Mental Illness and Deportation - Can Someone with Mental Illness Such as ADHD Be Deported from the UK on the Basis of a Crime They Committed?

Under the UK’s deportation rules, any non-EU migrant in the UK who has committed a crime leading to a prison sentence of between one and four years will be deported to their home country unless they can make a strong case based on the European Convention on Human Rights (ECHR). A sentence of more than four years will lead to automatic deportation. But what would happen if the offender has a diagnosed mental illness? On face value, it would seem entirely logical that if it can be proven that a migrant who has committed a crime in the UK due in part to their psychological impairment, they should be afforded some leniency, and hence, not deported. Unfortunately, with the backdrop of the UK’s ongoing hostile environment approach to migrants, this is not necessarily the case, as we will explore in this article.
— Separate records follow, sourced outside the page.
Lemma createUser_run pk w : tables_ok w → findBinding pk w = None →
  ∃ u w' b, createUserWithWallet pk w = (Return u, w') ∧ us_isActive u = true ∧
    lookup_row (us_id u) (users w) = None ∧
    (∃ t, lookup_row (us_id u) (users w') = Some (set_us_updatedAt t u)) ∧
    (∀ x, x ∈ rows (users w') → us_id x = us_id u ∨ x ∈ rows (users w)) ∧
    wb_publicKey b = pk ∧ wb_userId b = us_id u ∧ wb_isPrimary b = true ∧
    ∀ x, x ∈ rows (bindings w') ↔ x = b ∨ x ∈ rows (bindings w).
Proof.
  intros (_&(Hub&Hfb)&_) Hfree. unfold createUserWithWallet. set (uid := fresh_id (users w)).
  set (u0 := mkUser uid None None 0 0 true). set (t := clock_at (aticks w)).
  set (w1 := set_aticks (S (aticks w)) (set_users (write t u0 (users w)) w)).
  assert (insertUser (λ id, mkUser id None None 0 0 true) w = (Return (merge_user t t None u0), w1)) as Hins by done.
  rewrite (bind_run _ _ _ _ _ Hins). cbv beta. change (us_id (merge_user t t None u0)) with uid.
  assert (∀ x, x ∈ rows (bindings w) → wb_userId x ≠ uid) as Hnone.
  { intros x Hx Heq. destruct (Hfb x Hx) as [y Hy]. rewrite Heq in Hy. unfold uid in Hy. by rewrite lookup_fresh in Hy. }
  set (w2 := (clearPrimary uid w1).2). set (w3 := advance w2).
  assert (∀ x, x ∈ rows (bindings w2) ↔ x ∈ rows (bindings w)) as Hclear.
  { intros x. unfold w2. change (bindings (clearPrimary uid w1).2) with (update_where (λ b, wb_userId b = uid)
      (set_wb_isPrimary false) (clock_at (aticks w1)) (bindings w)).
    rewrite elem_of_update_where by (intros; by rewrite !binding_row_id). split.
    - intros (y & Hy & ->). by rewrite decide_False by by apply Hnone.
    - intros Hx. exists x. split; [done|]. by rewrite decide_False by by apply Hnone. }
  assert (us_id u0 = uid) as Hu0 by done.
  assert (row_id u0 = fresh_id (users w)) as Hrow by by rewrite user_row_id.
  destruct (insertBinding_run pk uid true (clock_at (aticks w2)) w3) as (b & db & Hb & Hpk & Huser & Hprim & Hrows).
  { apply findOne_where_None. intros x Hx%Hclear. by apply (findBinding_free _ w). }
  { change (users w3) with (write t u0 (users w)). unfold exists_user. cbn. eexists. by apply lookup_insert_row. }
  exists (merge_user t t None u0), (set_aticks (S (aticks w3)) (set_bindings db w3)), b.
  split; [|split_and!; try done].
  - rewrite (bind_run _ _ w1 b (set_aticks (S (aticks w3)) (set_bindings db w3))); [done|]. unfold bindWalletToUser. rewrite bind_gets.
    change (findBinding pk w1) with (findBinding pk w). rewrite Hfree.
    rewrite (bind_run _ _ w1 tt w2) by done. by rewrite (bind_run _ _ w2 (clock_at (aticks w2)) w3) by done.
  - apply lookup_fresh.
  - change (users (set_aticks _ _)) with (write t u0 (users w)). change (us_id _) with uid. unfold uid.
    rewrite lookup_insert_row by done. destruct (user_written t None u0) as [up ->]. by exists up.
  - intros x. change (users (set_aticks _ _)) with (write t u0 (users w)). rewrite elem_of_insert by done.
    intros [->|Hx]; [left|by right]. by destruct (user_written t None u0) as [up ->].
  - intros x. change (bindings (set_aticks _ _)) with db. rewrite Hrows.
    change (bindings w3) with (bindings w2). by rewrite Hclear.
Qed.

Lemma keeps_loginUser pk :
  keeps accounts_ok (found ← gets (findUserByWallet pk); loginUser pk found : eff W User) anything.
Proof.
  intros w Hacc. pose proof Hacc as [Hok Hone]. split; [|done]. rewrite bind_gets.
  destruct (findUserByWallet pk w) as [u|] eqn:Hf; [done|]. cbn [loginUser].
  destruct (createUser_run pk w) as (u & w' & b & Hrun & _ & Hnew & (t & Hu) & Husers & Hpk & Hbu & Hbp & Hrows);
    [done|by apply findUserByWallet_None|].
  rewrite (bind_run _ _ _ _ _ Hrun).
  assert (accounts_ok w') as Hacc'; [|by apply (quiet_keeps _ (quiet_logAction _ _ _ _) w')].
  split; [pose proof (moves_createUser pk w) as Hl; rewrite Hrun in Hl; by apply (later_ok _ _ Hl)|].
  assert (∀ x, x ∈ rows (bindings w) → wb_userId x ≠ us_id u) as Hnone.
  { intros x Hx Heq. destruct Hok as (_&(_&Hfb)&_). destruct (Hfb x Hx) as [y Hy]. congruence. }
  intros x Hx. destruct (decide (us_id x = us_id u)) as [->|Hne].
  - exists b. split; [split_and!; [apply Hrows; by left|done|done]|].
    intros b' ([->|Hb']%Hrows & Hbu' & _); [done|]. by destruct (Hnone b').
  - destruct (Husers x Hx) as [|Hx']; [done|]. destruct (Hone x Hx') as (b0 & (Hb0 & ? & ?) & Hun).
    exists b0. split; [split_and!; [apply Hrows; by right|done|done]|].
    intros b' ([->|Hb']%Hrows & Hbu' & ?); [congruence|by apply Hun].
Qed.

(** ** Binding and unbinding *)

Lemma keeps_bindSecondary pk userId : keeps accounts_ok (bindWalletToUser pk userId false : eff W _) anything.
Proof.
  intros w [Hok Hone]. split; [|done]. split; [by apply (later_ok _ _ (moves_bindWallet pk userId false w))|].
  unfold bindWalletToUser. rewrite bind_gets. destruct (findBinding pk w) as [b|] eqn:Hfree; [done|].
  rewrite bind_mret, (bind_run _ _ w (clock_at (aticks w)) (advance w)) by done.
  destruct (lookup_row userId (users w)) as [u|] eqn:Hu.
  - destruct (insertBinding_run pk userId false (clock_at (aticks w)) (advance w)) as (b & db & -> & _ & _ & Hp & Hrows);
      [done|by exists u|].
    apply (one_primary_same w); [done| |done]. intros x Hx. cbn. rewrite Hrows. split; [|by right].
    intros [->|?]; [congruence|done].
  - unfold insertBinding, saveBinding. cbn. destruct (taken _ _ _); [done|]. by rewrite Hu.
Qed.

Lemma owned_count w userId b : b ∈ rows (bindings w) → wb_userId b = userId →
  count_where (λ b, wb_userId b = userId) (bindings w) ≠ 1%Z →
  ∃ b', b' ∈ rows (bindings w) ∧ wb_userId b' = userId ∧ wb_id b' ≠ wb_id b.
Proof.
  intros Hb Hu Hc. unfold count_where in Hc.
  assert (b ∈ find_where (λ b, wb_userId b = userId) (bindings w)) as Hin by by apply elem_of_find_where.
  destruct (decide (Exists (λ b', wb_id b' ≠ wb_id b) (find_where (λ b, wb_userId b = userId) (bindings w)))) as [He|Hn].
  - apply Exists_exists in He as (b' & Hb' & Hne). apply elem_of_find_where in Hb' as [??]. by exists b'.
  - exfalso. apply Hc. assert (find_where (λ b, wb_userId b = userId) (bindings w) ≡ₚ [b]) as ->; [|done].
    apply NoDup_Permutation; [apply NoDup_find_where|apply NoDup_singleton|]. intros x. rewrite list_elem_of_singleton. split; [|by intros ->].
    intros Hx. pose proof Hx as [_ Hxr]%elem_of_find_where. apply (rows_id_inj (bindings w)); [done|done|]. rewrite !binding_row_id.
    destruct (decide (wb_id x = wb_id b)) as [|Hne]; [done|]. destruct Hn. apply Exists_exists. by exists x.
Qed.

(** Another wallet of the user becomes primary when none is. *)
Lemma promoteAnother_run userId w : tables_ok w →
  (∃ b, b ∈ rows (bindings w) ∧ wb_userId b = userId) →
  ∃ b w', promoteAnother userId w = (Return tt, w') ∧ users w' = users w ∧ b ∈ rows (bindings w) ∧ wb_userId b = userId ∧
    ∀ x, x ∈ rows (bindings w') ↔ x = set_wb_isPrimary true b ∨ (x ∈ rows (bindings w) ∧ wb_id x ≠ wb_id b).
Proof.
  intros (_&(Hub&Hfb)&_) (b0 & Hb0 & Hu0). unfold promoteAnother. rewrite bind_gets.
  destruct (findOne_where _ (bindings w)) as [b|] eqn:Hf.
  2: { rewrite findOne_where_None in Hf. by destruct (Hf b0). }
  unfold findOne_where in Hf. apply array_find_Some in Hf as [Hb Hu]. exists b.
  set (b' := set_wb_isPrimary true b).
  assert (lookup_row (wb_id b) (bindings w) = Some b) as Hl by (apply lookup_row_elem; by rewrite binding_row_id).
  assert (taken wb_publicKey b' (bindings w) = false) as Ht.
  { apply bool_decide_eq_false_2. intros (x & Hx & Hne & Hk)%Exists_exists. rewrite !binding_row_id in Hne.
    apply Hne. by rewrite (Hub x b). }
  destruct (Hfb b Hb) as [u Hlu]. eexists. split.
  - erewrite bind_run; [reflexivity|]. unfold saveBinding. rewrite Ht. cbn. rewrite Hlu. reflexivity.
  - split_and!; [done..|]. intros x. cbn. rewrite elem_of_write, binding_row_id, binding_written. change (wb_id b') with (wb_id b).
    rewrite Hl, binding_row_id. unfold merge_binding, created_at. subst b'. cbn. destruct b as [????? [l|]]; done.
Qed.

Lemma keeps_unbindWallet pk userId : keeps accounts_ok (unbindWallet pk userId : eff W _) anything.
Proof.
  intros w [Hok Hone]. split; [|done]. split; [by apply (later_ok _ _ (moves_unbindWallet pk userId w))|].
  unfold unbindWallet. rewrite bind_gets. destruct (findOwned pk userId w) as [b|] eqn:Hf; [|done].
  unfold findOwned, findOne_where in Hf. apply array_find_Some in Hf as [Hb [_ Hu]].
  cbn [checkUnbind]. rewrite bind_mret, bind_gets. unfold checkWalletCount. case_bool_decide as Hc; [done|].
  rewrite bind_mret. set (w1 := (removeBinding b w).2). rewrite (bind_run _ _ w tt w1) by done.
  assert (∀ x, x ∈ rows (bindings w1) ↔ x ∈ rows (bindings w) ∧ wb_id x ≠ wb_id b) as Hrows.
  { intros x. unfold w1. cbn. rewrite elem_of_drop. by rewrite binding_row_id. }
  destruct (wb_isPrimary b) eqn:Hp.
  - destruct (owned_count w userId b) as (b1 & Hb1 & Hu1 & Hne1); [done..|].
    destruct (promoteAnother_run userId w1) as (b2 & w' & Hrun & Husers & Hb2 & Hu2 & Hrows').
    { by apply (later_ok _ _ (moves_removeBinding b w)). }
    { exists b1. split; [by apply Hrows|done]. }
    rewrite Hrun. cbn. apply Hrows in Hb2 as [Hb2 Hne2]. intros u Hin. rewrite Husers in Hin.
    destruct (Hone u Hin) as (b0 & (Hb0 & Hbu0 & Hbp0) & Hun). destruct (decide (us_id u = userId)) as [Heq|Hneu].
    + assert (b = b0) as <- by (apply Hun; split_and!; [done|congruence|done]).
      exists (set_wb_isPrimary true b2). split; [split_and!; [apply Hrows'; by left|cbn; congruence|done]|].
      intros b' ([->|[[Hb' Hne']%Hrows _]]%Hrows' & ? & ?); [done|].
      destruct Hne'. by rewrite (Hun b') by (split_and!; [done|congruence|done]).
    + exists b0. split; [split_and!; try done|].
      * apply Hrows'. right. split; [apply Hrows; split; [done|]|].
        -- intros Heq. assert (b0 = b) by (apply (rows_id_inj (bindings w)); rewrite ?binding_row_id; done). congruence.
        -- intros Heq. assert (b0 = b2) by (apply (rows_id_inj (bindings w)); rewrite ?binding_row_id; done). congruence.
      * intros b' ([->|[[Hb' _]%Hrows _]]%Hrows' & Hbu' & ?); [cbn in Hbu'; congruence|by apply Hun].
  - apply (one_primary_same w); [done| |done]. intros x Hx. etrans; [apply (Hrows x)|]. split; [by intros []|].
    intros Hxr. split; [done|]. intros Heq. assert (x = b) by (apply (rows_id_inj (bindings w)); rewrite ?binding_row_id; done).
    congruence.
Qed.

(** ** Every request *)

Lemma keeps_guarded {A} bearer (handler : string → eff W A) :
  (∀ id, keeps accounts_ok (handler id) anything) → keeps accounts_ok (guarded bearer handler) anything.
Proof. intros Hh. eapply keeps_bind; [apply quiet_keeps, quiet_jwtAuthGuard|]. auto. Qed.

Lemma keeps_checkSignature pk sig n : keeps accounts_ok (checkSignature pk sig n : eff W _) anything.
Proof. unfold checkSignature. case_match; [apply keeps_throw|by apply keeps_ret]. Qed.

Lemma keeps_walletLogin pk sig n : keeps accounts_ok (walletLogin pk sig n : eff W _) anything.
Proof.
  unfold walletLogin. eapply keeps_bind; [apply quiet_keeps, quiet_validateNonce|]. intros _ _.
  eapply keeps_bind; [apply keeps_checkSignature|]. intros _ _. unfold completeLogin.
  eapply keeps_bind; [apply quiet_keeps, quiet_markNonceUsed|]. intros _ _.
  apply keeps_assoc. eapply keeps_bind; [apply keeps_loginUser|]. intros u _.
  eapply keeps_bind; [apply keeps_updateLastUsed|]. intros _ _.
  apply quiet_keeps. moves_tac.
Qed.

Lemma keeps_bind_request bearer pk sig n : keeps accounts_ok (bindWallet bearer pk sig n : eff W _) anything.
Proof.
  apply keeps_guarded. intros id. eapply keeps_bind; [apply quiet_keeps, quiet_validateNonce|]. intros _ _.
  eapply keeps_bind; [apply keeps_checkSignature|]. intros _ _.
  eapply keeps_bind; [apply quiet_keeps, quiet_markNonceUsed|]. intros _ _.
  eapply keeps_bind; [apply keeps_bindSecondary|]. intros b _. by apply keeps_ret.
Qed.

Lemma accounts_ok_serve r w : accounts_ok w → accounts_ok (serve r w).
Proof.
  intros Hw. assert (∀ A (m : eff W A), keeps accounts_ok m anything → accounts_ok (m w).2) as Hk by (intros A m Hm; by apply Hm).
  destruct r; apply Hk.
  - apply quiet_keeps, quiet_generateNonce.
  - apply keeps_walletLogin.
  - apply quiet_keeps, quiet_refreshToken.
  - apply quiet_keeps, quiet_logout.
  - apply quiet_keeps, quiet_jwtAuthGuard.
  - apply keeps_bind_request.
  - apply keeps_guarded. intros id. apply keeps_unbindWallet.
  - apply quiet_keeps, quiet_createApiToken.
  - apply quiet_keeps, quiet_list.
  - apply quiet_keeps, quiet_revokeApiToken.
  - apply quiet_keeps, quiet_apiTokenGuard.
  - apply quiet_keeps, quiet_auditLogs.
  - apply quiet_keeps, quiet_cleanup.
Qed.

(** C7: accounts stay well-formed.  Whatever requests are served, one after the other, the nonces,
    refresh tokens, API tokens and public keys of the tables stay distinct, every row that belongs
    to a user belongs to one that exists, and every user keeps exactly one primary wallet: a wallet
    is never unbound without another one taking its place. *)
Theorem accounts_ok_reachable w w' : rtc auth_step w w' → accounts_ok w → accounts_ok w'.
Proof. induction 1 as [w|w1 w2 w3 [r w] _ IH]; [done|]. intros Hw. by apply IH, accounts_ok_serve. Qed.
End WalletFacts.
Can a Diagnosis of a Mental Illness Provide an Exception to Automatic Deportation?

The Home Office’s guidance [PM1] on deportation for offenders with mental disorders states the following, “Foreign criminals held under one of the specified provisions of the Mental Health Act 1983 or associated legislation are not subject to automatic deportation…. Mentally disordered offender cases are dealt with by a specialist team in Criminal Casework”. This confirms that a non-EEA migrant offender will only be exempted from deportation if they have been sectioned under the mental health act, and this will only prevent automatic deportation. If the individual has not been sectioned, then it is unlikely that a diagnosis of mental impairment would be enough to block deportation. Furthermore, even if the person had committed a crime leading to a sentence of more than four years, if the court deems it would be ‘conducive to the public good’, automatic deportation would still stand.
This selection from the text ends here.